ESPELHO DO TEMPO
milonga
(José Fortuna - grav. Zé Fortuna e Pitangueira)
Um moço ficou doente, logo após o casamento
e só se salvaria se operasse com urgência
Mas perderia as vistas e ele decidido
preferiu ficar cego mas salvar a existência
E pediu para a esposa que ficasse em sua frente
no derradeiro instante que perdesse a visão
para ficar gravada na eterna noite escura
a imagem da esposa na sua imaginação.
Ele foi operado e ao passar quarenta anos
ainda ele guardava na memória aquele instante
E dentro da cegueira jamais imaginava
que a esposa já não era mais bonita como antes
Um dia de joelhos os dois fizeram uma promessa
Pra que Deus lhe deixasse ver de novo a luz do dia
E deu-se um milagre ali naquele instante
em frente a imagem santa os seus olhos se abriam.

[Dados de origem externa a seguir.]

(* ===== verification/_CoqProject ===== *)
-Q . S2P
Prelude.v
GoStrings.v
Regexp.v
AdvisorSig.v
Pxe.v
PxeProps.v
Secret.v
Machines.v
Discovery.v
GoNet.v
ClusterModel.v
Generator.v
Storage.v
Interact.v
DeployModel.v
SelCodec.v
AgentSel.v
AgentPreflight.v
AgentRun.v
LegacyImage.v
AgentTopology.v
AgentInventory.v
AgentApply.v
GateWriter.v
BmcLock.v
Orchestrator.v
OrchestratorFrames.v
OrchestratorOps.v
DeployDemo.v
OrchestratorSafety.v
OrchestratorStart.v
OrchestratorConc.v
GateFlow.v
OrchestratorProps.v
OrchestratorStore.v
OrchestratorInspect.v
DeployApi.v
HostFs.v
DeployApiProps.v
DeployApiConc.v
AgentInstall.v
Routes.v
MachineApi.v
ClusterApi.v
Ipmi.v
EntModel.v
EntManifest.v
ManifestGen.v
EntPlan.v
EntRun.v
EntStats.v
EntApi.v
EntInv.v
EntProps.v
EntKeys.v
EntRemote.v
ClusterSsh.v
EntPreflight.v
(* ===== verification/Secret.v ===== *)
(** * Secrets at rest (internal/secret/secret.go)

    The key file, its two encodings and the sealed form of a BMC password.
    AES-GCM is an interface: a cipher per key that seals and opens, with the law
    that what was sealed opens again. *)
From S2P Require Import Prelude GoStrings.
From Stdlib Require Import Ascii.

Open Scope string_scope.
Open Scope list_scope.
Open Scope Z_scope.

Definition byte_val (c : ascii) : Z := Z.of_N (Ascii.N_of_ascii c).
Definition byte_chr (z : Z) : ascii := Ascii.ascii_of_N (Z.to_N z).

Lemma byte_val_range c : 0 <= byte_val c < 256.
Proof. unfold byte_val. pose proof (N_ascii_bounded c). lia. Qed.

Lemma byte_chr_val c : byte_chr (byte_val c) = c.
Proof. unfold byte_chr, byte_val. rewrite N2Z.id. apply ascii_N_embedding. Qed.

Lemma byte_chr_eq z c : z = byte_val c → byte_chr z = c.
Proof. intros ->. apply byte_chr_val. Qed.

(** A table lookup for finitely many values: all of [0, n) pass the test. *)
Lemma all_below (P : Z → Prop) `{∀ z, Decision (P z)} n z :
  forallb (fun z => bool_decide (P z)) (seqZ 0 n) = true → 0 <= z < n → P z.
Proof. rewrite forallb_forall. intros Hf Hz. eapply bool_decide_eq_true, Hf, list_elem_of_In, elem_of_seqZ. lia. Qed.

(** ** Hexadecimal *)

Definition hex_of (d : Z) : ascii := byte_chr (if d <? 10 then d + 48 else d + 87).
Definition of_hex (c : ascii) : option Z :=
  let n := byte_val c in
  if (48 <=? n) && (n <=? 57) then Some (n - 48)
  else if (97 <=? n) && (n <=? 102) then Some (n - 87)
  else if (65 <=? n) && (n <=? 70) then Some (n - 55)
  else None.

Fixpoint hex_EncodeToString (b : string) : string :=
  match b with
  | "" => ""
  | String c b => String (hex_of (byte_val c / 16)) (String (hex_of (byte_val c mod 16)) (hex_EncodeToString b))
  end.

Fixpoint hex_DecodeString (s : string) : option string :=
  match s with
  | "" => Some ""
  | String h (String l s) =>
      h ← of_hex h; l ← of_hex l; b ← hex_DecodeString s; Some (String (byte_chr (h * 16 + l)) b)
  | _ => None
  end.

Lemma of_hex_of d : 0 <= d < 16 → of_hex (hex_of d) = Some d.
Proof. apply (all_below (fun d => of_hex (hex_of d) = Some d)). vm_compute. reflexivity. Qed.

Lemma hex_roundtrip b : hex_DecodeString (hex_EncodeToString b) = Some b.
Proof.
  induction b as [|c b IH]; [done|]. cbn [hex_EncodeToString hex_DecodeString].
  pose proof (byte_val_range c). rewrite !of_hex_of by (Z.div_mod_to_equations; lia).
  cbn [mbind option_bind]. rewrite IH. cbn [mbind option_bind]. do 2 f_equal. apply byte_chr_eq.
  Z.div_mod_to_equations; lia.
Qed.

Lemma hex_length b : String.length (hex_EncodeToString b) = (2 * String.length b)%nat.
Proof. induction b as [|c b IH]; [done|]. cbn. rewrite IH. lia. Qed.

(** ** Base64 *)

Definition b64_char (n : Z) : ascii :=
  byte_chr (if n <? 26 then n + 65 else if n <? 52 then n + 71 else if n <? 62 then n - 4
            else if n =? 62 then 43 else 47).

Definition of_b64 (c : ascii) : option Z :=
  let n := byte_val c in
  if (65 <=? n) && (n <=? 90) then Some (n - 65)
  else if (97 <=? n) && (n <=? 122) then Some (n - 71)
  else if (48 <=? n) && (n <=? 57) then Some (n + 4)
  else if n =? 43 then Some 62
  else if n =? 47 then Some 63
  else None.

Definition pad : ascii := "=".

Fixpoint b64_Encode (s : string) : string :=
  match s with
  | "" => ""
  | String a "" =>
      let a := byte_val a in
      String (b64_char (a / 4)) (String (b64_char (a mod 4 * 16)) (String pad (String pad "")))
  | String a (String b "") =>
      let a := byte_val a in let b := byte_val b in
      String (b64_char (a / 4)) (String (b64_char (a mod 4 * 16 + b / 16))
        (String (b64_char (b mod 16 * 4)) (String pad "")))
  | String a (String b (String c s)) =>
      let a := byte_val a in let b := byte_val b in let c := byte_val c in
      String (b64_char (a / 4)) (String (b64_char (a mod 4 * 16 + b / 16))
        (String (b64_char (b mod 16 * 4 + c / 64)) (String (b64_char (c mod 64)) (b64_Encode s))))
  end.

(** [padded]: [StdEncoding]; without, [RawStdEncoding]. *)
Fixpoint b64_groups (padded : bool) (s : string) : option string :=
  match s with
  | "" => Some ""
  | String c1 (String c2 (String c3 (String c4 s))) =>
      n1 ← of_b64 c1; n2 ← of_b64 c2;
      if padded && Ascii.eqb c3 pad then
        if Ascii.eqb c4 pad && is_empty s then Some (String (byte_chr (n1 * 4 + n2 / 16)) "") else None
      else
        n3 ← of_b64 c3;
        let b1 := byte_chr (n1 * 4 + n2 / 16) in
        let b2 := byte_chr (n2 mod 16 * 16 + n3 / 4) in
        if padded && Ascii.eqb c4 pad then if is_empty s then Some (String b1 (String b2 "")) else None
        else
          n4 ← of_b64 c4; r ← b64_groups padded s;
          Some (String b1 (String b2 (String (byte_chr (n3 mod 4 * 64 + n4)) r)))
  | String c1 (String c2 (String c3 "")) =>
      if padded then None
      else
        n1 ← of_b64 c1; n2 ← of_b64 c2; n3 ← of_b64 c3;
        Some (String (byte_chr (n1 * 4 + n2 / 16)) (String (byte_chr (n2 mod 16 * 16 + n3 / 4)) ""))
  | String c1 (String c2 "") =>
      if padded then None
      else n1 ← of_b64 c1; n2 ← of_b64 c2; Some (String (byte_chr (n1 * 4 + n2 / 16)) "")
  | _ => None
  end.

(** The decoder passes over line breaks. *)
Fixpoint no_breaks (s : string) : string :=
  match s with
  | "" => ""
  | String c s => if (byte_val c =? 10) || (byte_val c =? 13) then no_breaks s else String c (no_breaks s)
  end.

Definition b64_Decode (padded : bool) (s : string) : option string := b64_groups padded (no_breaks s).

Lemma of_b64_char n : 0 <= n < 64 → of_b64 (b64_char n) = Some n.
Proof. apply (all_below (fun n => of_b64 (b64_char n) = Some n)). vm_compute. reflexivity. Qed.

Lemma b64_char_plain n : 0 <= n < 64 →
  Ascii.eqb (b64_char n) pad = false ∧ (byte_val (b64_char n) =? 10) || (byte_val (b64_char n) =? 13) = false.
Proof.
  apply (all_below (fun n => Ascii.eqb (b64_char n) pad = false
    ∧ (byte_val (b64_char n) =? 10) || (byte_val (b64_char n) =? 13) = false)). vm_compute. reflexivity.
Qed.

Lemma b64_char_pad n : 0 <= n < 64 → Ascii.eqb (b64_char n) pad = false.
Proof. intros H. apply (b64_char_plain n H). Qed.
Lemma b64_char_break n : 0 <= n < 64 → (byte_val (b64_char n) =? 10) || (byte_val (b64_char n) =? 13) = false.
Proof. intros H. apply (b64_char_plain n H). Qed.

(** Induction by groups of three bytes. *)
Lemma string_ind3 (P : string → Prop) :
  P "" → (∀ a, P (String a "")) → (∀ a b, P (String a (String b ""))) →
  (∀ a b c s, P s → P (String a (String b (String c s)))) → ∀ s, P s.
Proof.
  intros H0 H1 H2 H3. fix IH 1. intros [|a [|b [|c s]]]; [exact H0|apply H1|apply H2|]. apply H3, IH.
Qed.

Ltac byte_bounds :=
  repeat match goal with c : ascii |- _ =>
    lazymatch goal with H : 0 <= byte_val c < 256 |- _ => fail | _ => pose proof (byte_val_range c) end end.
Ltac byte_arith := byte_bounds; Z.div_mod_to_equations; lia.

Lemma b64_no_breaks s : no_breaks (b64_Encode s) = b64_Encode s.
Proof.
  induction s as [|a|a b|a b c s IH] using string_ind3; [done|..]; cbn [b64_Encode no_breaks];
    rewrite ?b64_char_break by byte_arith.
  - reflexivity.
  - reflexivity.
  - by rewrite IH.
Qed.

Lemma b64_roundtrip s : b64_Decode true (b64_Encode s) = Some s.
Proof.
  unfold b64_Decode. rewrite b64_no_breaks.
  induction s as [|a|a b|a b c s IH] using string_ind3; [done|..]; cbn [b64_Encode b64_groups andb];
    rewrite !of_b64_char by byte_arith; cbn [mbind option_bind];
    rewrite ?b64_char_pad by byte_arith; rewrite ?of_b64_char by byte_arith; cbn [mbind option_bind].
  - cbn. do 2 f_equal. apply byte_chr_eq. byte_arith.
  - cbn. f_equal. f_equal; [|f_equal]; apply byte_chr_eq; byte_arith.
  - rewrite IH. cbn [mbind option_bind]. f_equal. f_equal; [|f_equal; [|f_equal]]; apply byte_chr_eq; byte_arith.
Qed.

(** ** The key and the box *)

(** [cipher.AEAD] of a key: what it seals under a nonce it opens. *)
Class AEAD : Type := {
  Seal : string → string → string → string;
  Open : string → string → string → option string;
  Open_Seal : ∀ key nonce text, Open key nonce (Seal key nonce text) = Some text
}.

Definition keyLen : nat := 32.
Definition NonceSize : nat := 12.

Definition parseKey (s : string) : result string :=
  let s := TrimSpace s in
  let ok b := (String.length b =? keyLen)%nat in
  match (if (String.length s =? 2 * keyLen)%nat then hex_DecodeString s else None) with
  | Some b => Ok b
  | None =>
      match b64_Decode true s with
      | Some b => if ok b then Ok b else
                    match b64_Decode false s with
                    | Some b => if ok b then Ok b else Err "secret: key must be 32 bytes (hex or base64)"
                    | None => Err "secret: key must be 32 bytes (hex or base64)"
                    end
      | None =>
          match b64_Decode false s with
          | Some b => if ok b then Ok b else Err "secret: key must be 32 bytes (hex or base64)"
          | None => Err "secret: key must be 32 bytes (hex or base64)"
          end
      end
  end.

(** A box is the cipher of its key. *)
Definition newBox (key : string) : result string :=
  if (String.length key =? keyLen)%nat then Ok key else Err "secret: key must be 32 bytes".

Definition FromString (key : string) : result string := let? b := parseKey key in newBox b.

(** The key file: its content, or why it cannot be read. *)
Inductive keyfile : Type := Absent | Unreadable (msg : string) | Holds (content : string).

(** [fresh]: what [rand.Read] gave; [stored]: the error of writing the file, if any. *)
Definition Secret_Load (keyString : string) (fresh : string) (stored : option string) (f : keyfile)
    : keyfile * result string :=
  if negb (is_empty (TrimSpace keyString)) then (f, FromString keyString)
  else match f with
       | Holds data => (f, FromString data)
       | Unreadable e => (f, Err e)
       | Absent =>
           match stored with
           | Some e => (f, Err e)
           | None => (Holds (hex_EncodeToString fresh), newBox fresh)
           end
       end.

Section Box.
Context `{AEAD}.

Definition Encrypt (box nonce plaintext : string) : string := b64_Encode (nonce +:+ Seal box nonce plaintext).

Definition Decrypt (box encoded : string) : result string :=
  match b64_Decode true encoded with
  | None => Err "illegal base64 data"
  | Some sealed =>
      if (String.length sealed <? NonceSize)%nat then Err "secret: ciphertext too short"
      else match Open box (stake NonceSize sealed) (sdrop NonceSize sealed) with
           | Some text => Ok text
           | None => Err "cipher: message authentication failed"
           end
  end.

Lemma Decrypt_Encrypt box nonce text :
  String.length nonce = NonceSize → Decrypt box (Encrypt box nonce text) = Ok text.
Proof.
  intros Hn. unfold Decrypt, Encrypt. rewrite b64_roundtrip, length_app_str, <- Hn.
  destruct (Nat.ltb_spec (String.length nonce + String.length (Seal box nonce text)) (String.length nonce)); [lia|].
  by rewrite stake_app, sdrop_app, Open_Seal.
Qed.

Lemma hex_of_plain d : 0 <= d < 16 → is_space (hex_of d) = false.
Proof. apply (all_below (fun d => is_space (hex_of d) = false)). vm_compute. reflexivity. Qed.

Lemma hex_no_spaces b : no_space (hex_EncodeToString b) = true.
Proof.
  induction b as [|c b IH]; [done|]. cbn. pose proof (byte_val_range c).
  by rewrite !hex_of_plain, IH by (Z.div_mod_to_equations; lia).
Qed.

Lemma parseKey_hex key : String.length key = keyLen → parseKey (hex_EncodeToString key) = Ok key.
Proof.
  intros Hk. unfold parseKey. rewrite no_space_trim by apply hex_no_spaces. rewrite hex_length, Hk.
  cbn [Nat.eqb]. by rewrite Nat.eqb_refl, hex_roundtrip.
Qed.

(** A password sealed before a restart of the driver opens after it: the key
    drawn on the first start is the one every later start finds in the key file,
    and it opens what was sealed with it. *)
Theorem secrets_survive fresh fresh' stored' nonce text :
  String.length fresh = keyLen → String.length nonce = NonceSize →
  let '(file, first) := Secret_Load "" fresh None Absent in
  let '(file', later) := Secret_Load "" fresh' stored' file in
  file' = file ∧ ∃ box, first = Ok box ∧ later = Ok box ∧ Decrypt box (Encrypt box nonce text) = Ok text.
Proof.
  intros Hf Hn. cbn. split; [done|]. exists fresh. unfold FromString, newBox.
  rewrite parseKey_hex by done. cbn. rewrite Hf, Nat.eqb_refl. split_and!; try done. by apply Decrypt_Encrypt.
Qed.

End Box.

(** A cipher that hides nothing is enough to run the code. *)
#[local] Program Instance plain_aead : AEAD :=
  {| Seal key nonce text := text; Open key nonce text := Some text |}.
Next Obligation. done. Qed.

Definition demo_key : string := "0123456789abcdefghijklmnopqrstuv".

Lemma secrets_survive_witness :
  ∃ box, (Secret_Load "" demo_key None Absent).2 = Ok box
    ∧ Decrypt box (Encrypt box "abcdefghijkl" "changeme") = Ok "changeme".
Proof.
  destruct (secrets_survive demo_key "" None "abcdefghijkl" "changeme" eq_refl eq_refl) as (_ & box & H1 & _ & H2).
  by exists box.
Defined.

Example sealed_text : Encrypt demo_key "abcdefghijkl" "changeme" = "YWJjZGVmZ2hpamtsY2hhbmdlbWU=".
Proof. vm_compute. reflexivity. Qed.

Ele que há tantos anos viveu sem a luz dos olhos
esqueceu que em tudo a mão do tempo dá um fim
Suas garras traiçoeiras destróem sem piedade
a rosa que foi ontem a mais bonita do jardim
Julgando que a esposa fosse linda como outrora
virou-se pra beijá-la mas porém que desengano
ali em sua frente viu uma pobre velhinha
era sua velha esposa destruída pelos anos
Pensou fugir na hora mas ao levantar o rosto
viu dentro de um espelho a cruel realidade
seu rosto também velho era o espelho do tempo
mostrando para ele o caminho da verdade
e abraçando-se a ela soluçando arrependido
como se ele tivesse de um sono despertado
jurou seguir com ela a estrada da velhice
deixando a mocidade para sempre no passado.